Comment 2 PJ Fanning 2021-11-25 10:51:47 UTC
added r1895322
Comment 3 Bernhard Schuhmann 2021-11-25 11:05:14 UTC
Sure. But pls consider rethinking the log level as unnecessary warnings create noise in the log. And a misconfigured filter in the logging framework could swallow warnings that you might actually want to get.

Yes, meaningful logging is less important than getting it running right. But it's still an indication for quality. I personally consider logging an integral part of my software - it's the part ops is using when it's in production.

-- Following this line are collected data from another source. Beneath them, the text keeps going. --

(* ===== verification/Metering.v ===== *)
(** * The refund counter

    [gasSStoreEIP2200] gives a refund when a committed slot is cleared and takes
    it back when the slot is set again; [StateDB.SubRefund] panics when there is
    not enough to take back.  The counter covers the cleared slots as long as
    every write is a metered store, so a transaction that starts on a committed
    state never panics.  [Overlay.overlay_recreate_panics] is what happens when
    slots are cleared past the metering. *)
From stdpp Require Import base gmap sets list strings.
From Stdlib Require Import ZArith Lia.
From S2P Require Import Prelude GoText StateDB StateSpec Levm HexKeys SpecFallback Overlay.

Set Default Goal Selector "!".
Local Open Scope list_scope.
Local Notation len := String.length.

(** ** Cleared slots *)
Definition cleared_slots (x : account) : gset Hash := filter (fun k => slot_value (a_state x) k = zero_hash) (dom (nonzero (a_committed x))).
Definition cleared (x : account) : nat := size (cleared_slots x).
Definition total (m : gmap Address account) : nat := sum_list_with (fun p => cleared p.2) (map_to_list m).

(** The counter can pay for every cleared slot. *)
Definition covered (T : spec_state) : Prop := (15000 * Z.of_nat (total (accounts T)) <= a_refund T)%Z.

(** Operations that neither store nor touch the counter. *)
Definition quiet (o : op) : bool :=
  plain o && match o with OSetState _ _ _ | OAddRefund _ | OSubRefund _ => false | _ => true end.

(** Programs whose stores are metered, with at most [n] of them and of other
    refunds on every path; a store that fails ends its frame. *)
Inductive metered : nat -> eprog frame_result -> Prop :=
| metered_done n r : metered n (EDone r)
| metered_op n o k : quiet o = true -> (forall r, metered n (k r)) -> metered n (EDo o k)
| metered_refund n g k : (0 <= g <= 24000)%Z -> (forall r, metered n (k r)) -> metered (S n) (EDo (OAddRefund g) k)
| metered_capture n c e k : metered n k -> metered n (ECapture c e k)
| metered_peek n k : (forall l, metered n (k l)) -> metered n (EPeek k)
| metered_frame n1 n2 body k : metered n1 body -> (forall r, metered n2 (k r)) -> metered (n1 + n2) (EFrame body k)
| metered_store n c gas loc val k :
    (forall g, metered n (k (inl g))) -> (forall e, exists r, k (inr e) = EDone r /\ fr_err r <> None) ->
    metered (S n) (opSstore c gas loc val ≫= k).

(** ** Sums over accounts *)
Lemma cleared_delete m a x : m !! a = Some x -> total m = cleared x + total (delete a m).
Proof.
  intros H. unfold total. rewrite <- (insert_delete_id m a x H) at 1. by rewrite map_to_list_insert by apply lookup_delete_eq.
Qed.

Definition cleared_at (m : gmap Address account) (a : Address) : nat := from_option cleared 0 (m !! a).

Lemma cleared_insert m a x : total (<[a := x]> m) + cleared_at m a = total m + cleared x.
Proof.
  rewrite (cleared_delete (<[a := x]> m) a x) by apply lookup_insert_eq. rewrite delete_insert_eq. unfold cleared_at.
  destruct (m !! a) as [y|] eqn:E; cbn; [rewrite (cleared_delete m a y E); lia|]. rewrite delete_id by done. lia.
Qed.

Lemma live_accounts T a x : live T a = Some x -> accounts T !! a = Some x.
Proof. unfold live. destruct (accounts T !! a) as [y|]; [|done]. by destruct (a_deleted y). Qed.

Section metering.
Context (keccak256 : string -> Hash).

Lemma cleared_fresh st : cleared (set_state (fresh_account keccak256) st) = 0.
Proof.
  unfold cleared. enough (cleared_slots (set_state (fresh_account keccak256) st) = ∅) as -> by apply size_empty.
  unfold cleared_slots. cbn [a_committed set_state fresh_account]. unfold nonzero. rewrite map_filter_empty. set_solver.
Qed.

(** Replacing an account by one that is no more cleared. *)
Lemma total_change T a y : cleared y = cleared (default (fresh_account keccak256) (live T a)) -> total (<[a := y]> (accounts T)) <= total (accounts T).
Proof.
  intros Hy. pose proof (cleared_insert (accounts T) a y) as H. rewrite Hy in H.
  destruct (live T a) as [x|] eqn:E; cbn [default from_option id] in *.
  - unfold cleared_at in H. rewrite (live_accounts _ _ _ E) in H. cbn in H. lia.
  - pose proof (cleared_fresh ∅). change (set_state (fresh_account keccak256) ∅) with (fresh_account keccak256) in *. lia.
Qed.

Lemma quiet_spec T o : quiet o = true -> exists T' r, spec_op keccak256 T o = Ret (T', r) /\ a_refund T' = a_refund T /\ total (accounts T') <= total (accounts T).
Proof.
  intros Hq. destruct o; try discriminate Hq; cbn [spec_op]; unfold change, ask; try (do 2 eexists; split; [reflexivity|]; split; [reflexivity|]; cbn; first [apply total_change; reflexivity|lia]).
  - destruct (live T a) as [x|] eqn:E; do 2 eexists; (split; [reflexivity|]); (split; [reflexivity|]); [cbn|lia].
    pose proof (cleared_insert (accounts T) a (set_balance (set_suicided x true) 0)) as H. unfold cleared_at in H. rewrite (live_accounts _ _ _ E) in H. cbn in H.
    change (cleared (set_balance (set_suicided x true) 0)) with (cleared x) in H. lia.
  - do 2 eexists; (split; [reflexivity|]); (split; [reflexivity|]); cbn.
    pose proof (cleared_insert (accounts T) a (set_balance (fresh_account keccak256) (match accounts T !! a with Some o => a_balance o | None => 0%Z end))) as H.
    pose proof (cleared_fresh ∅) as H0. change (cleared (set_state (fresh_account keccak256) ∅)) with (cleared (set_balance (fresh_account keccak256) (match accounts T !! a with Some o => a_balance o | None => 0%Z end))) in H0. lia.
  - destruct (a_preimages T !! h); do 2 eexists; (split; [reflexivity|]); (split; [reflexivity|]); cbn; lia.
Qed.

As said earlier - it is not a big issue for us as we have ignored POI logging before, so we don't loose much if we filter those erroneous warnings out.
Comment 4 Nick Burch 2021-11-25 11:24:34 UTC
Based on the bit of the ECMA spec, it does seem that trash files are allowed (required?) to ignore all of the normal rules on what is a valid part name and what isn't allowed as a part name

Not sure if we need to properly handle them, or just keep quiet about their non-standard naming?
Comment 5 Bernhard Schuhmann 2021-11-25 11:33:12 UTC
The discussion in [1] pointed me to the standard. I read it that these trash items are considered valid content of an ooxml ZIP file and hence I'd assume POI should not warn about it. I'd however be thankful for a log entry on level DEBUG so if something is failing I could enable DEBUG logging and see the warning about the trash item.

Not sure how the excel files we use for testing picked up all these trash items. The attached file contains one, I'm now chasing several other regression tests where excel files have more than one trash item. Haven't figured out who is actually using them - but since for instance SharePoint is creating them (see [1], we store our test files in SharePoint), it hopefully should also be _using_ them - but then it's Microsoft...

[1] https://social.technet.microsoft.com/Forums/en-US/287650b5-293c-48bc-90ec-9e13a61a46a6/office365-word-document-docx-banned-from-mailer-if-you-edit-properties-online-bug-?forum=sharepointgeneral
Comment 6 PJ Fanning 2021-11-27 10:17:58 UTC
I've added r1895370 - code will skip trash parts - this is probably temporary because someone will eventually want to use POI to access trash parts.